The deal also goes against Trump's repeated vows to lower drug prices, the Association for Accessible Medicines noted.
While U.S. law provides 12 years of exclusivity protection for biologic therapies, the trade agreement would lock the nation into at least 10 years, meaning lawmakers would be unable to lower the length of time below that number, like some Democrats have sought.
It also would have an impact on the prices of biologic medicines and biosimilar competition in Canada and Mexico.
PhRMA spokeswoman Megan Van Etten, however, suggested trade agreements and drug prices were unrelated.
"I'm wondering what you mean relating the trade deal to drug price efforts," Van Etten wrote in an email to S&P Global Market Intelligence. "Nothing in this agreement changes U.S. law as it relates to our industry; that's not the intent of international trade deals."
Association for Accessible Medicines President and CEO Chip Davis remarked in a tweet that Van Etten "Must. Be. Kidding."
Republicans backtrack on Affordable Care Act protections
After years of trying to repeal and replace the Affordable Care Act, some Republicans are now backtracking and trying to convince their constituents ahead of the November 2018 midterm elections that the lawmakers were not out to end the law's insurance protections for patients with pre-existing conditions.
Rep. Pete Sessions, R-Texas, chairman of the House Rules Committee, is one the latest Republicans to make the claim, introducing legislation last week he said would preserve the pre-existing conditions protections.
In 2013, Sessions said he was leading the charge to fully repeal the ACA, which he called a "train wreck."
Sessions also was among the Republicans who voted last year in favor of the House repeal-and-replace bill, which would have permitted states to receive waivers that would allow insurers to charge more for patients with pre-existing conditions — legislation that was never adopted by the Senate.
Last week, the Cook Political Report called the race for the 32nd district in Texas a toss-up between Sessions and his Democratic challenger Colin Allred.
Rep. Dana Rohrabacher, R-Calif., also in a toss-up race, according to Cook, is another Republican who voted to repeal the ACA but is now saying he wants to ensure pre-existing conditions protections remain in place.

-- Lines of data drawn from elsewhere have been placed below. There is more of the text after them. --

(** [constructDownloadUrl(bucketFileId)] *)
Definition constructDownloadUrl (env : Env) (bucketFileId : string) : string :=
  endpointUrl env ++ "/storage/buckets/" ++ bucketId env ++ "/files/" ++
  bucketFileId ++ "/download?project=" ++ projectId env.

(** [a > b] on two strings: the order of their code units. *)
Definition string_gt (a b : string) : bool :=
  match String.compare a b with Gt => true | _ => false end.

(** One element of the array [getUsageSummary] returns. *)
Record UsageCard := {
  card_title : string;
  card_size : Z;
  card_latestDate : string;
  card_icon : string;
  card_url : string
}.

Definition getUsageSummary (totalSpace : TotalSpace) : list UsageCard :=
  [ {| card_title := "Documents";
       card_size := u_size (ts_document totalSpace);
       card_latestDate := u_latestDate (ts_document totalSpace);
       card_icon := "/assets/icons/file-document-light.svg";
       card_url := "/documents" |};
    {| card_title := "Images";
       card_size := u_size (ts_image totalSpace);
       card_latestDate := u_latestDate (ts_image totalSpace);
       card_icon := "/assets/icons/file-image-light.svg";
       card_url := "/images" |};
    {| card_title := "Media";
       card_size := Js.add (u_size (ts_video totalSpace))
                           (u_size (ts_audio totalSpace));
       card_latestDate :=
         if string_gt (u_latestDate (ts_video totalSpace))
                      (u_latestDate (ts_audio totalSpace))
         then u_latestDate (ts_video totalSpace)
         else u_latestDate (ts_audio totalSpace);
       card_icon := "/assets/icons/file-video-light.svg";
       card_url := "/media" |};
    {| card_title := "Others";
       card_size := u_size (ts_other totalSpace);
       card_latestDate := u_latestDate (ts_other totalSpace);
       card_icon := "/assets/icons/file-other-light.svg";
       card_url := "/others" |} ].

Definition getFileTypesParams (type : string) : list string :=
  if String.eqb type "documents" then ["document"]
  else if String.eqb type "images" then ["image"]
  else if String.eqb type "media" then ["video"; "audio"]
  else if String.eqb type "others" then ["other"]
  else ["document"].

End Dashboard.

Import Dashboard.

(** ** lib/actions/user.actions.ts, lib/appwrite/index.ts and the root layout

    Modelled from the spec: the identity provider of its section 6, which in
    the code is the [Account] service of node-appwrite with the users
    collection, the cookie store of next/headers and [redirect] of
    next/navigation.  None of them is part of the repository; what the actions
    rely on is modelled here, each request settling as the environment
    chooses. *)

Module UserActions.

(** A document of the users collection. *)
Record UserDocument := {
  ud_id : string;              (* $id *)
  ud_fullName : string;
  ud_email : string;
  ud_avatar : string;
  ud_accountId : string
}.

(** [Models.Session], as far as it is used. *)
Record Session := { session_id : string; session_secret : string }.

(** What can be thrown: an error, or the signal by which [redirect] leaves
    the function that calls it. *)
Inductive Thrown :=
| Err (message : string)
| NextRedirect (url : string).

(** A call of [console.log]: [console.log(error, message)] in [handleError],
    [console.log(error)] in [getCurrentUser]. *)
Inductive LogLine :=
| Logged (error : Thrown) (message : option string).

(** What the requests settle to. *)
Record AuthEnv := {
  (* ID.unique(): the n-th identifier handed out *)
  auth_unique : nat → string;
  (* avatarPlaceholderUrl of the constants *)
  avatarPlaceholderUrl : string;
  (* databases.listDocuments on the users collection *)
  listUsers_fault : option Error;
  (* databases.createDocument on the users collection *)
  createUser_fault : option Error;
  (* account.createEmailToken(userId, email): the token's userId *)
  createEmailToken_result : string → string → Outcome string;
  (* account.createSession(accountId, secret) *)
  createSession_result : string → string → Outcome Session;
  (* account.get() of the client carrying a session: the account's $id *)
  account_get_result : string → Outcome string;
  (* account.deleteSession("current") *)
  deleteSession_fault : option Error
}.

(** Everything these actions can change. *)
Record Auth := {
  users : list UserDocument;          (* the users collection, oldest first *)
  cookie : option string;             (* the "appwrite-session" cookie *)
  tokens : list (string * string);    (* email tokens asked for: userId, email *)
  closed : list string;               (* sessions deleted, by session value *)
  lines : list LogLine;               (* console *)
  auth_minted : nat
}.

Definition set_users (l : list UserDocument) (a : Auth) : Auth :=
  {| users := l; cookie := cookie a; tokens := tokens a; closed := closed a;
     lines := lines a; auth_minted := auth_minted a |}.
Definition set_cookie (c : option string) (a : Auth) : Auth :=
  {| users := users a; cookie := c; tokens := tokens a; closed := closed a;
     lines := lines a; auth_minted := auth_minted a |}.
Definition add_token (userId email : string) (a : Auth) : Auth :=
  {| users := users a; cookie := cookie a;
     tokens := tokens a ++ [(userId, email)]; closed := closed a;
     lines := lines a; auth_minted := auth_minted a |}.
Definition add_closed (session : string) (a : Auth) : Auth :=
  {| users := users a; cookie := cookie a; tokens := tokens a;
     closed := closed a ++ [session]; lines := lines a;
     auth_minted := auth_minted a |}.
Definition add_line (l : LogLine) (a : Auth) : Auth :=
  {| users := users a; cookie := cookie a; tokens := tokens a;
     closed := closed a; lines := lines a ++ [l];
     auth_minted := auth_minted a |}.
Definition set_auth_minted (n : nat) (a : Auth) : Auth :=
  {| users := users a; cookie := cookie a; tokens := tokens a;
     closed := closed a; lines := lines a; auth_minted := n |}.

(** *** Promises that may also end in a redirect *)

Inductive Settled (A : Type) :=
| Done (a : A)
| Throw (t : Thrown).
Arguments Done {A} a.
Arguments Throw {A} t.

Definition Flow (A : Type) : Type := Auth → Settled A * Auth.

Definition flow_ret {A} (x : A) : Flow A := λ a, (Done x, a).
Definition flow_throw {A} (t : Thrown) : Flow A := λ a, (Throw t, a).
Definition flow_bind {A B} (m : Flow A) (k : A → Flow B) : Flow B :=
  λ a, match m a with
       | (Done x, a') => k x a'
       | (Throw t, a') => (Throw t, a')
       end.
(** [try { m } catch (error) { h error }] *)
Definition try_catch {A} (m : Flow A) (h : Thrown → Flow A) : Flow A :=
  λ a, match m a with
       | (Done x, a') => (Done x, a')
       | (Throw t, a') => h t a'
       end.
(** [try { m } finally { f }]: [f] runs however [m] ended; what [f] throws
    replaces the outcome of [m]. *)
Definition try_finally {A} (m : Flow A) (f : Flow unit) : Flow A :=
  λ a, match m a with
       | (r, a') =>
           match f a' with
           | (Done _, a'') => (r, a'')
           | (Throw t, a'') => (Throw t, a'')
           end
       end.

#[global] Instance Flow_ret : MRet Flow := @flow_ret.
#[global] Instance Flow_bind : MBind Flow := λ A B k m, flow_bind m k.

(** What an environment's choice means for the caller. *)
Definition settle {A} (o : Outcome A) : Flow A :=
  match o with
  | Resolved x => flow_ret x
  | Rejected e => flow_throw (Err e)
  end.

(** What [getCurrentUser] resolves with: a user document, [null], or
    [undefined]. *)
Inductive MaybeUser :=
| Found (u : UserDocument)
| Null
| Undefined.

(** [!currentUser] is false only for a document. *)
Definition truthy_user (u : MaybeUser) : bool :=
  match u with Found _ => true | _ => false end.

Last week, he released an ad saying that for him, the pre-existing conditions issue was personal because his daughter, who is featured in the commercial, was a leukemia survivor.
One of the most striking political ads from a Republican came last week from Missouri Attorney General Josh Hawley, who is trying to unseat Democrat Sen. Claire McCaskill.
Hawley is among 20 Republican attorneys general challenging the constitutionality of the ACA, particularly the pre-existing conditions protections, in a lawsuit currently before the U.S. District Court for the Northern District of Texas.
But in his ad, Hawley told Missouri voters the pre-existing conditions issue hits home for him, since he has a son with a rare disease.
"I support forcing insurance companies to cover all pre-existing conditions," he declared in his ad.
Cook's latest ratings also put the McCaskill-Hawley contest at a toss-up.
In recent weeks, Trump has insisted it was the Republicans who have been working to save the pre-existing conditions protections and said the Democrats were trying to end them — a claim Politifact deemed "Pants on Fire" on Oct. 5, meaning it was false.
In late August, a group of Republican senators introduced legislation aimed at ensuring that health insurance plans remained available to Americans with pre-existing medical conditions if the Texas lawsuit invalidated the ACA's protections.
But Larry Levitt, senior vice president for health reform at the nonpartisan, nonprofit Kaiser Family Foundation, said the bill was "something of a mirage," because it would still permit insurers to exclude paying for treatments and services associated with pre-existing conditions.